> _Collected data_:
★ ★ ★ ★
Definition open_storage (id : string) (config credentials : option string) : SM plugin (PluggedStorage P) :=
  let* id := sm_lift (c_string id) in
  let* config := sm_lift (c_string_opt config) in
  let* credentials := sm_lift (c_string_opt credentials) in
  fun pl =>
    let '(pl', (err, handle)) := open_handler id config credentials pl in
    (pl', out_map (fun _ => mkPlugged pl' handle) (result_of_code err)).

Definition delete_storage (id : string) (config credentials : option string) : SM plugin unit :=
  let* id := sm_lift (c_string id) in
  let* config := sm_lift (c_string_opt config) in
  let* credentials := sm_lift (c_string_opt credentials) in
  fun pl => let (pl', err) := delete_handler id config credentials pl in (pl', result_of_code err).
End Operations.

(** ** What the codecs promise

    base64 uses letters, digits and three signs; JSON escapes control characters.  [bytes] are
    integers of which only those of a [u8] occur, and strings are UTF-8. *)
Class WireLaws (C : Codec) (T : TagsCodec) (O : OptionsCodec) := {
  base64_roundtrip (l : bytes) : base64_decode (base64_encode l) = Some l;
  base64_text l : rust_string (base64_encode l);
  base64_no_nul l : has_nul (base64_encode l) = false;
  base64_not_empty l : l <> [] -> base64_encode l <> "";
  base64_no_dash l : has_char (Ascii.ascii_of_nat 45) (base64_encode l) = false;
  base64_no_tilde l : starts_with_char tilde (base64_encode l) = false;
  map_order_perm m : map_order m ≡ₚ map_to_list m;
  tags_text_roundtrip l : NoDup l.*1 -> tags_from_text (tags_to_text l) = Some (list_to_map l);
  tags_text_no_nul l : has_nul (tags_to_text l) = false;
  tags_text_useful l : tags_to_text l <> "" /\ rust_string (tags_to_text l);
  names_text_roundtrip l : names_from_text (names_to_text l) = Some l;
  names_text_no_nul l : has_nul (names_to_text l) = false;
  names_text_useful l : names_to_text l <> "" /\ rust_string (names_to_text l);
  options_default : read_record_options "{}" = Some record_options_default;
  options_not_empty : read_record_options "" = None;
  options_no_nul text o : read_record_options text = Some o -> has_nul text = false;
  options_text text o : read_record_options text = Some o -> rust_string text
}.

(** ** What a plugin promises *)
Record PItem := mkPItem { pit_value : bytes; pit_tags : gmap string string }.
Abbreviation Content := (gmap (string * string) PItem).
Abbreviation PEntry := ((string * string) * PItem)%type.

(** What can be seen of a plugin: the storages with their metadata, the open handles, the
    records handed out and what is left of the searches, by keys made of their handles. *)
Record Observed := mkObserved {
  ob_places : gmap string (string * Content);
  ob_opened : gmap Z string;
  ob_records : gmap (Z * Z) (RecordOptions * PEntry);
  ob_searches : gmap (Z * Z) (RecordOptions * list PEntry)
}.

Definition set_place (p : string) (x : string * Content) (o : Observed) : Observed :=
  mkObserved (<[p := x]> (ob_places o)) (ob_opened o) (ob_records o) (ob_searches o).
Definition del_place (p : string) (o : Observed) : Observed :=
  mkObserved (base.delete p (ob_places o)) (ob_opened o) (ob_records o) (ob_searches o).
Definition set_opened (h : Z) (p : string) (o : Observed) : Observed :=
  mkObserved (ob_places o) (<[h := p]> (ob_opened o)) (ob_records o) (ob_searches o).
Definition del_opened (h : Z) (o : Observed) : Observed :=
  mkObserved (ob_places o) (base.delete h (ob_opened o)) (ob_records o) (ob_searches o).
Definition set_record (k : Z * Z) (x : RecordOptions * PEntry) (o : Observed) : Observed :=
  mkObserved (ob_places o) (ob_opened o) (<[k := x]> (ob_records o)) (ob_searches o).
Definition del_record (k : Z * Z) (o : Observed) : Observed :=
  mkObserved (ob_places o) (ob_opened o) (base.delete k (ob_records o)) (ob_searches o).
Definition set_search (k : Z * Z) (x : RecordOptions * list PEntry) (o : Observed) : Observed :=
  mkObserved (ob_places o) (ob_opened o) (ob_records o) (<[k := x]> (ob_searches o)).
Definition del_search (k : Z * Z) (o : Observed) : Observed :=
  mkObserved (ob_places o) (ob_opened o) (ob_records o) (base.delete k (ob_searches o)).

(** A call is expected to succeed with a new state ([inr]) or to fail with a code ([inl]).
    Any call may fail on its own unless the plugin is flawless, and a failed call changes
    nothing. *)
Definition promised (flawless : Prop) (o o' : Observed) (err : ErrorCode) (want : ErrorCode + Observed) : Prop :=
  match want with
  | inr new => err = ErrorCode_Success /\ o' = new \/ err <> ErrorCode_Success /\ o' = o /\ ~ flawless
  | inl code => err <> ErrorCode_Success /\ o' = o /\ (flawless -> err = code)
  end.

(** Plugins need not take empty texts, and keys are base64. *)
Definition c_text (s : string) : Prop := s <> "" /\ rust_string s.
Definition key_text {C : Codec} (s : string) : Prop := exists l, l <> [] /\ s = base64_encode l.

(** A record may hold more than was asked for. *)
Definition holds_more (o' o : RecordOptions) : Prop :=
  (retrieve_type o = true -> retrieve_type o' = true) /\ (retrieve_value o = true -> retrieve_value o' = true) /\
  (retrieve_tags o = true -> retrieve_tags o' = true).

(** The storage behind a handle. *)
Definition open_at (o : Observed) (h : Z) (p md : string) (c : Content) : Prop :=
  ob_opened o !! h = Some p /\ ob_places o !! p = Some (md, c).

(** A change of a record that has to be there. *)
Definition changed (o : Observed) (p md : string) (c : Content) (k : string * string) (f : PItem -> PItem) :
    ErrorCode + Observed :=
  match c !! k with
  | Some i => inr (set_place p (md, <[k := f i]> c) o)
  | None => inl ErrorCode_WalletItemNotFound
  end.
Lemma dec_enc_list l : Forall (fun x => fine x.2) l -> omap dec_entry (map enc_entry l) = l.
Proof using WL.
  induction 1 as [|x l Hx _ IH]; [done|]. cbn [map]. cbn. rewrite dec_enc_entry by done. cbn. by f_equal.
Qed.

Lemma content_list v : map_to_list (content_of v) ≡ₚ map enc_entry (map_to_list v).
Proof using WL.
  unfold content_of. rewrite (map_to_list_kmap enc_key), map_to_list_fmap, <-list_fmap_compose.
  apply reflexive_eq, list_fmap_ext. by intros i [k x] _.
Qed.

Lemma view_content v : map_Forall (fun _ => fine) v -> view_of_content (content_of v) = v.
Proof using WL.
  intros Hv. assert (Hp : omap dec_entry (map_to_list (content_of v)) ≡ₚ map_to_list v).
  { rewrite (omap_Permutation _ _ _ (content_list v)), dec_enc_list; [done|].
    apply map_Forall_to_list in Hv. eapply Forall_impl; [exact Hv|]. by intros [k x]. }
  unfold view_of_content. rewrite (list_to_map_proper _ (map_to_list v)); [apply list_to_map_to_list| |done].
  rewrite Hp. apply NoDup_fst_map_to_list.
Qed.

Lemma content_lookup v t n : content_of v !! (base64_encode t, base64_encode n) = enc_item <$> v !! (t, n).
Proof using WL.
  unfold content_of. change (base64_encode t, base64_encode n) with (enc_key (t, n)).
  by rewrite (lookup_kmap enc_key), lookup_fmap.
Qed.
Lemma content_insert v t n i :
  <[(base64_encode t, base64_encode n) := enc_item i]> (content_of v) = content_of (<[(t, n) := i]> v).
Proof using WL.
  unfold content_of. rewrite fmap_insert, (kmap_insert enc_key). done.
Qed.
Lemma content_delete v t n :
  base.delete (base64_encode t, base64_encode n) (content_of v) = content_of (base.delete (t, n) v).
Proof using WL. unfold content_of. by rewrite fmap_delete, (kmap_delete enc_key). Qed.
End Encoding.

(** ** The contract of the interface *)
Section Laws.
Context {P : Plugin} {C : Codec} {T : TagsCodec} {O : OptionsCodec} {WL : WireLaws C T O} {PL : PluginLaws P}.
#[local] Existing Instances base64_inj enc_key_inj.

(** A storage in use: its handle is open at the place [p], which holds the view [v]. *)
Definition stands (s : PluggedStorage P) (p md : string) (v : View) : Prop :=
  plugin_ok (ps_plugin s) /\ open_at (observe (ps_plugin s)) (ps_handle s) p md (content_of v) /\
  map_Forall (fun _ => fine) v.
Definition plugged_ok (s : PluggedStorage P) : Prop := exists p md v, stands s p md v.
Definition plugged_view (s : PluggedStorage P) : View :=
  match ob_opened (observe (ps_plugin s)) !! ps_handle s ≫= (fun p => ob_places (observe (ps_plugin s)) !! p) with
  | Some (_, c) => view_of_content c
  | None => ∅
  end.

Lemma stands_view s p md v : stands s p md v -> plugged_view s = v.
Proof using WL. intros (_ & [Ho Hp] & Hv). unfold plugged_view. rewrite Ho. cbn. rewrite Hp. by apply view_content. Qed.
Lemma stands_ok s p md v : stands s p md v -> plugged_ok s.
Proof using Type. by exists p, md, v. Qed.

(** The same storage after a call that left its place alone. *)
Lemma stands_same pl pl' h p md v :
  stands (mkPlugged pl h) p md v -> plugin_ok pl' ->
  ob_opened (observe pl') = ob_opened (observe pl) -> ob_places (observe pl') = ob_places (observe pl) ->
  stands (mkPlugged pl' h) p md v.
Proof using Type. intros (_ & [Ho Hp] & Hv) Hok E1 E2. split; [done|]. split; [|done]. split; cbn in *; congruence. Qed.

Lemma stands_set pl pl' h p md v v' :
  stands (mkPlugged pl h) p md v -> plugin_ok pl' ->
  observe pl' = set_place p (md, content_of v') (observe pl) -> map_Forall (fun _ => fine) v' ->
  stands (mkPlugged pl' h) p md v'.
Proof using Type.
  intros (_ & [Ho Hp] & _) Hok E Hv. split; [done|]. split; [|done].
  split; cbn [ps_plugin ps_handle] in *; rewrite E; cbn; [done|]. by rewrite lookup_insert_eq.
Qed.

Lemma result_ok err : result_of_code err = Ok () <-> err = ErrorCode_Success.
Proof using Type. unfold result_of_code. destruct (decide (err = ErrorCode_Success)); by split. Qed.
Lemma result_err err : err <> ErrorCode_Success -> result_of_code err = Err (error_of_code err).
Proof using Type. intros H. unfold result_of_code. by destruct (decide (err = ErrorCode_Success)). Qed.

(** A call that changes a record. *)
Lemma changed_law pl pl' h p md v err t n f g :
  stands (mkPlugged pl h) p md v -> plugin_ok pl' ->
  promised flawless (observe pl) (observe pl') err
    (changed (observe pl) p md (content_of v) (base64_encode t, base64_encode n) f) ->
  (forall i, v !! (t, n) = Some i -> f (enc_item i) = enc_item (g i) /\ fine (g i)) ->
  let s := mkPlugged pl h in let s' := mkPlugged pl' h in let r := result_of_code err in
  plugged_ok s' /\ changes (plugged_view s) (plugged_view s') r (t, n) (g <$> plugged_view s !! (t, n)) /\
  (r = Ok () -> is_Some (plugged_view s !! (t, n))) /\
  (flawless -> if plugged_view s !! (t, n) then r = Ok () else is_error r WalletItemNotFound).
Proof using WL.
  intros Hs Hok Hp Hf. cbv zeta. rewrite (stands_view _ _ _ _ Hs). unfold changed in Hp.
  rewrite content_lookup in Hp. destruct (v !! (t, n)) as [i|] eqn:Ei; cbn [fmap option_fmap option_map] in Hp |- *.
  - destruct (Hf i eq_refl) as [Hfi Hg]. rewrite Hfi, content_insert in Hp.
    destruct Hp as [[-> Ho]|(He & Ho & Hfl)].
    + assert (Hs' : stands (mkPlugged pl' h) p md (<[(t, n) := g i]> v)).
      { eapply stands_set; [done..|]. apply map_Forall_insert_2; [done|]. apply Hs. }
      split; [by eapply stands_ok|]. rewrite (stands_view _ _ _ _ Hs'). by cbn.
    + rewrite result_err by done.
      assert (Hs' : stands (mkPlugged pl' h) p md v) by (by eapply stands_same; [done|done|rewrite Ho..]).
      split; [by eapply stands_ok|]. rewrite (stands_view _ _ _ _ Hs'). by cbn.
  - destruct Hp as (He & Ho & Hfl). rewrite result_err by done.
    assert (Hs' : stands (mkPlugged pl' h) p md v) by (by eapply stands_same; [done|done|rewrite Ho..]).
    split; [by eapply stands_ok|]. rewrite (stands_view _ _ _ _ Hs'). cbn. do 2 (split; [done|]).
    intros Hh. rewrite (Hfl Hh). apply (is_error_intro (error_of_code ErrorCode_WalletItemNotFound)).
Qed.

(** Programs start by turning their arguments into C strings. *)
Lemma lift_bind {A B : Type} (r : outcome A) (a : A) (k : A -> SM (PluggedStorage P) B) s :
  r = Ok a -> sm_bind (sm_lift r) k s = k a s.
Proof using Type. by intros ->. Qed.

Lemma tags_text_ok l : c_string (_tags_to_json l) = Ok (_tags_to_json l).
Proof using WL. unfold c_string, _tags_to_json. by rewrite tags_text_no_nul. Qed.
Lemma names_text_ok l : c_string (_tags_names_to_json l) = Ok (_tags_names_to_json l).
Proof using WL. unfold c_string, _tags_names_to_json. by rewrite names_text_no_nul. Qed.

Lemma ev_bytes_not_empty v : ev_ok v -> ev_to_bytes v <> [].
Proof using Type. unfold ev_ok, ev_to_bytes. destruct (ev_key v); [done|]. by cbn. Qed.

Ltac start :=
  repeat first [ rewrite (lift_bind _ _ _ _ (c_string_encoded _))
               | rewrite (lift_bind _ _ _ _ (tags_text_ok _))
               | rewrite (lift_bind _ _ _ _ (names_text_ok _)) ];
  unfold self_handle at 1, sm_bind at 1, sm_bind at 1, ffi at 1, check, sm_lift;
  cbn [ps_handle ps_plugin].

Lemma plugged_update_law s s' r t n v :
  plugged_ok s -> key_ok t n -> ev_ok v -> update t n v s = (s', r) ->
  plugged_ok s' /\ changes (plugged_view s) (plugged_view s') r (t, n)
    ((fun i => mkSItem v (si_tags i)) <$> plugged_view s !! (t, n)) /\
  (r = Ok () -> is_Some (plugged_view s !! (t, n))) /\
  (flawless -> if plugged_view s !! (t, n) then r = Ok () else is_error r WalletItemNotFound).
Proof using WL.
  intros (p & md & x & Hs) [Ht Hn] Hv. destruct s as [pl h]. unfold update. start.
  pose proof Hs as (Hok & Ho & Hf).
  pose proof (pl_update pl h p md _ (base64_encode t) (base64_encode n) (ev_to_bytes v) Hok (encoded_key t Ht) (encoded_key n Hn) Ho (ev_bytes_not_empty v Hv)) as Hp.
  destruct (update_record_value_handler _ _ _ _ _) as [pl' err]. destruct Hp as [Hok' Hp]. intros [= <- <-].
  eapply changed_law; [done..|]. intros i Hi. split; [done|]. split; [done|]. apply (Hf _ _ Hi).
Qed.

Lemma plugged_add_tags_law s s' r t n l :
  plugged_ok s -> key_ok t n -> add_tags t n l s = (s', r) ->
  plugged_ok s' /\ changes (plugged_view s) (plugged_view s') r (t, n)
    ((fun i => mkSItem (si_value i) (put_tags l (si_tags i))) <$> plugged_view s !! (t, n)) /\
  (r = Ok () -> is_Some (plugged_view s !! (t, n))) /\
  (flawless -> if plugged_view s !! (t, n) then r = Ok () else is_error r WalletItemNotFound).
Proof using WL.
  intros (p & md & x & Hs) [Ht Hn]. destruct s as [pl h]. unfold add_tags. start.
  pose proof Hs as (Hok & Ho & Hf).
  pose proof (pl_add_tags pl h p md _ (base64_encode t) (base64_encode n) _ _ Hok (encoded_key t Ht) (encoded_key n Hn) (tags_text l) Ho (tags_json_read l)) as Hp.
  destruct (add_record_tags_handler _ _ _ _ _) as [pl' err]. destruct Hp as [Hok' Hp]. intros [= <- <-].
  eapply changed_law; [done..|]. intros i Hi. destruct (Hf _ _ Hi) as [Hv Hm]. split; [|by split; [|apply named_put]].
  unfold enc_item. cbn. by rewrite <-text_map_union, <-put_tags_union.
Qed.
★ ★ ★ ★
> _About this exercise_:
Find "Definition del_record (k" in the entries above and copy that whole line exactly, then each line after it through the line that contains "Definition promised (flawless".

> _Your solution_:
Definition del_record (k : Z * Z) (o : Observed) : Observed :=
  mkObserved (ob_places o) (ob_opened o) (base.delete k (ob_records o)) (ob_searches o).
Definition set_search (k : Z * Z) (x : RecordOptions * list PEntry) (o : Observed) : Observed :=
  mkObserved (ob_places o) (ob_opened o) (ob_records o) (<[k := x]> (ob_searches o)).
Definition del_search (k : Z * Z) (o : Observed) : Observed :=
  mkObserved (ob_places o) (ob_opened o) (ob_records o) (base.delete k (ob_searches o)).

(** A call is expected to succeed with a new state ([inr]) or to fail with a code ([inl]).
    Any call may fail on its own unless the plugin is flawless, and a failed call changes
    nothing. *)
Definition promised (flawless : Prop) (o o' : Observed) (err : ErrorCode) (want : ErrorCode + Observed) : Prop :=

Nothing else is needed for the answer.